This has always been an important issue for me - I have adored animals ever since I was a child. I even have an extremely difficult time killing spiders – unless they are very poisonous (and we do have a few of those in Australia) I try and take them outside and let them free. This is hard for me, since I am incredibly arachnophobic.
Amongst my friends and family I am fondly known as the person one does not take to animal movies, even of the Disney variety. Because as soon as some poor animal, cartoon or otherwise, looks hurt or upset, I start getting teary eyed.
This is one of the reasons I never became a veterinarian – much as I love animals, I don’t think I could cope with having to put them down.
This is also why I have always been so passionate about the health and happiness of animals, and why I have chosen Animal Welfare as the topic I would like to discuss.
Animal Welfare is quite a broad issue that encompasses many smaller individual subjects.
One of these is Testing on Animals, for both medical and cosmetic purposes.
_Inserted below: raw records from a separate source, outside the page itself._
(** A session id as the conditions [if session_id and ...] and
    [session_id or ...] see it: [None] and the empty string are both false. *)
Definition truthy (session_id : option string) : option string :=
  match session_id with
  | Some sid => if decide (sid = String.EmptyString) then None else Some sid
  | None => None
  end.

(** [session_id and session_id in sessions], with the session found. *)
Definition known_session (session_id : option string) (st : AppState) : option (string * UserSession) :=
  sid ← truthy session_id;
  session ← sessions st !! sid;
  Some (sid, session).

(** Case analysis on the disjunctions and existentials in scope. *)
Ltac by_cases :=
  solve [ repeat split; intros;
          repeat match goal with
                 | H : _ ∨ _ |- _ => destruct H
                 | H : _ ∧ _ |- _ => destruct H
                 | H : ∃ _, _ |- _ => destruct H
                 | H : False |- _ => destruct H
                 end;
          simplify_eq; try done; try congruence; eauto 10 ].

Section Gateway.

(** [np.load(io.BytesIO(b))] and [json.loads(s)]. *)
Variable np_load : bytes -> result NpzFile.
Variable json_loads : string -> option json.

Variable config : Config.

(** ** Motion codec: convert_npz_to_motion_data *)

(** [astype(np.float32)] and [tolist()] keep the rows of an array as they
    are. *)

Definition convert_npz_to_motion_data
    (npz_bytes : bytes) (motion_name : string) (now : datetime) : result MotionData :=
  data ← np_load npz_bytes;
  fps_arr ← getitem "fps" (npz_fps data);
  fps ← index0 fps_arr;
  joint_pos ← getitem "joint_pos" (npz_joint_pos data);
  root_pos ← getitem "root_pos" (npz_root_pos data);
  root_rot ← getitem "root_rot" (npz_root_rot data);
  let frame_count := length joint_pos in
  duration ← true_div (Z.of_nat frame_count) fps;
  mret {| md_name := motion_name;
          md_fps := inject_Z fps;
          md_joint_pos := joint_pos;
          md_root_pos := root_pos;
          md_root_quat := root_rot;
          md_frame_count := frame_count;
          md_duration := duration;
          md_created_at := now |}.

(** ** Session registry: AppState *)

Definition new_session (sid : string) (now now_field : datetime) : UserSession :=
  {| session_id := sid; created_at := now; last_activity := now;
     motions := []; request_count := 0; request_window_start := now_field |}.

(** The registry key of the object [get_or_create_session] returns. *)
Definition session_key (session_id : option string) (uuid4 : string) : string :=
  default uuid4 (truthy session_id).

(** [uuid4] is the value of [str(uuid.uuid4())], [now] the clock read in
    the body and [now_field] the one read by the default factory of
    [request_window_start]. *)
Definition get_or_create_session
    (session_id : option string) (uuid4 : string) (now now_field : datetime)
    (st : AppState) : UserSession * AppState :=
  match known_session session_id st with
  | Some (sid, session) =>
      let session := set_last_activity now session in
      (session, store_session sid session st)
  | None =>
      let new_session_id := default uuid4 (truthy session_id) in
      let session := new_session new_session_id now now_field in
      (session, store_session new_session_id session st)
  end.

Definition is_expired (now : datetime) (session : UserSession) : bool :=
  let inactive_duration := now - last_activity session in
  let session_age := now - created_at session in
  (inactive_duration >? timedelta_minutes (DATA_RETENTION_MINUTES config))
  || (session_age >? timedelta_hours 2).

Definition cleanup_expired_sessions (now : datetime) (st : AppState) : AppState :=
  let expired_sessions :=
    (filter (fun kv => is_expired now kv.2 = true) (map_to_list (sessions st))).*1 in
  {| sessions := fold_left (fun m sid => delete sid m) expired_sessions (sessions st) |}.

(** ** Rate limiter: AppState.check_rate_limit *)

Definition check_rate_limit (now : datetime) (session : UserSession) : bool * UserSession :=
  let window_duration := now - request_window_start session in
  let session :=
    if window_duration >? timedelta_minutes 1
    then set_request_window_start now (set_request_count 0 session)
    else session in
  if request_count session >=? MAX_REQUESTS_PER_MINUTE config
  then (false, session)
  else (true, set_request_count (request_count session + 1) session).

(** ** Motion store: enforce_motion_limit and the insert that follows it *)

Definition enforce_motion_limit (session : UserSession) : result UserSession :=
  if Z.of_nat (length (motions session)) >=? MAX_STORED_MOTIONS_PER_USER config
  then
    oldest_id ← dict_min_key sm_created_at (motions session);
    mret (set_motions (dict_del oldest_id (motions session)) session)
  else mret session.

(** Lines 437-439 of [generate_motion]:
    [enforce_motion_limit(session); session.motions[motion_id] = motion_data]. *)
Definition store_motion (motion_id : string) (motion_data : StoredMotion)
    (session : UserSession) : result UserSession :=
  session ← enforce_motion_limit session;
  mret (set_motions (dict_set motion_id motion_data (motions session)) session).

(** ** Remote generation client: generate_motion_from_remote *)

(** What the websockets library did inside the [async with] block:
    [WsRaised e] when [connect], [send] or [wait_for(recv)] raised [e]
    ([wait_for] raises [TimeoutError] at the deadline [WS_TIMEOUT]),
    otherwise the message [recv] returned, a [str] or [bytes]. *)
Inductive ws_exchange :=
| WsRaised (e : exn)
| WsText (response : string)
| WsBinary (response : bytes).

(** [error_data.get(key, dflt)]; only a dict has [get]. *)
Definition json_get (error_data : json) (key : string) (dflt : json) : result json :=
  match error_data with
  | JObj members => Return (default dflt (dict_get key members))
  | _ => Raise (AttributeError "object has no attribute 'get'")
  end.

Definition http_error (status : Z) (error code : string) : exn :=
  HTTPException status (DetailDict (JStr error) (JStr code)).

(** What evaluating [websockets.exceptions.ConnectionRefused] raises. *)
Definition connection_refused_missing : exn :=
  AttributeError "module 'websockets.exceptions' has no attribute 'ConnectionRefused'".

(** The [except] clauses of lines 322-336, tried in order on an exception
    that leaves the [try] block.  [asyncio.TimeoutError] matches the first.
    For any other exception Python goes on to the second clause and
    evaluates its class, which raises [connection_refused_missing] in place
    of the exception being handled: the bodies of the second and third
    clause (503 SERVER_UNAVAILABLE, 502 WEBSOCKET_ERROR) are never run. *)
Definition except_clauses (e : exn) : exn :=
  match e with
  | TimeoutError =>
      http_error 504 "Request timeout - generation took too long" "TIMEOUT"
  | _ => connection_refused_missing
  end.

(** [json_loads] gives [None] where [json.loads] raises [JSONDecodeError]. *)
Definition generate_motion_from_remote (exchange : ws_exchange) : result bytes :=
  let body : result bytes :=
    match exchange with
    | WsRaised e => Raise e
    | WsText response =>
        match json_loads response with
        | Some error_data =>
            error_msg ← json_get error_data "error" (JStr "Unknown error");
            error_code ← json_get error_data "code" (JStr "SERVER_ERROR");
            Raise (HTTPException 500 (DetailDict error_msg error_code))
        | None =>
            Raise (http_error 500 "Invalid response from server" "INVALID_RESPONSE")
        end
    | WsBinary response => Return response
    end in
  match body with
  | Raise e => Raise (except_clauses e)
  | Return response => Return response
  end.

(** ** Error handlers *)

(** The uniform envelope [{success, error, code}] with its HTTP status. *)
Record JSONResponse := {
  resp_status : Z;
  resp_success : bool;
  resp_error : json;
  resp_code : json }.

(** [http_exception_handler]: a dict detail always has both keys here, so
    the defaults of its two [get] calls are never used. *)
Definition http_exception_handler (status : Z) (detail : http_detail) : JSONResponse :=
  match detail with
  | DetailDict error code =>
      {| resp_status := status; resp_success := false;
         resp_error := error; resp_code := code |}
  | DetailStr s =>
      {| resp_status := status; resp_success := false;
         resp_error := JStr s; resp_code := JStr "UNKNOWN" |}
  end.

Definition general_exception_handler : JSONResponse :=
  {| resp_status := 500; resp_success := false;
     resp_error := JStr "Internal server error";
     resp_code := JStr "INTERNAL_ERROR" |}.

(** What the client receives when an endpoint raises. *)
Definition error_envelope (e : exn) : JSONResponse :=
  match e with
  | HTTPException status detail => http_exception_handler status detail
  | _ => general_exception_handler
  end.

(** ** API endpoints *)

Record TextToMotionRequest := {
  text : string;
  motion_length : Q;
  num_inference_steps : Z;
  seed : option Z;
  smooth : option bool;
  smooth_window : Z;
  adaptive_smooth : bool;
  static_start : bool;
  static_frames : Z;
  blend_frames : Z;
  transition_steps : Z }.

Record GenerationResponse := {
  gr_success : bool;
  gr_motion_id : string;
  gr_motion : MotionData;
  gr_message : string }.

(** What one call of [generate_motion] reads from outside the registry:
    the session uuid and clock readings of [get_or_create_session], the
    clock of [check_rate_limit], the websocket exchange, the
    [strftime('%Y%m%d_%H%M%S')] text and [uuid4().hex] of the motion id,
    and the clock of the conversion.  The request sent to the server
    decides nothing in the gateway but the server's answer, which the
    exchange already is. *)
Record GenEnv := {
  env_uuid4 : string;
  env_now_session : datetime;
  env_now_field : datetime;
  env_now_rate : datetime;
  env_exchange : ws_exchange;
  env_stamp : string;
  env_uuid_hex : string;
  env_now_convert : datetime }.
I am utterly opposed to the latter – why should animals be forced to undergo skin/eye irritancy tests so that humans can produce make-up? Why can’t the cosmetics companies use the test results they have already obtained? I think it is unnecessary and cruel to keep testing on defenseless animals simply to produce new and wonderful products to keep us looking younger and more beautiful. I don’t object to people wearing make-up, but there are companies who specifically do not test on animals. I think that people should make it their business to know if the cosmetics they wear come from companies that advocate animal testing. If so, then perhaps they could consider switching to a brand that doesn’t – they certainly do exist.
I think if people were to see pictures of what is done to these poor creatures who don’t have a voice to speak out against this treatment, except with whimpers of pain, they would think twice the next time they were to put on their makeup in the morning.
If enough people boycotted the companies, I’m sure they would sit up and take notice.
Another problem that falls under the heading of Animal Welfare is to do with stray animals. Too many animals live homeless in the streets, just like people. Not only is this bad for them, but it creates a public nuisance. Animal Shelters and Pounds are overflowing with stray animals and abandoned pets. Not all of them can find a home and unfortunately many are put to sleep without ever getting a second chance.
Several ways for people to do their part in helping to lessen this problem include:
Adopting pets from the local animal shelter.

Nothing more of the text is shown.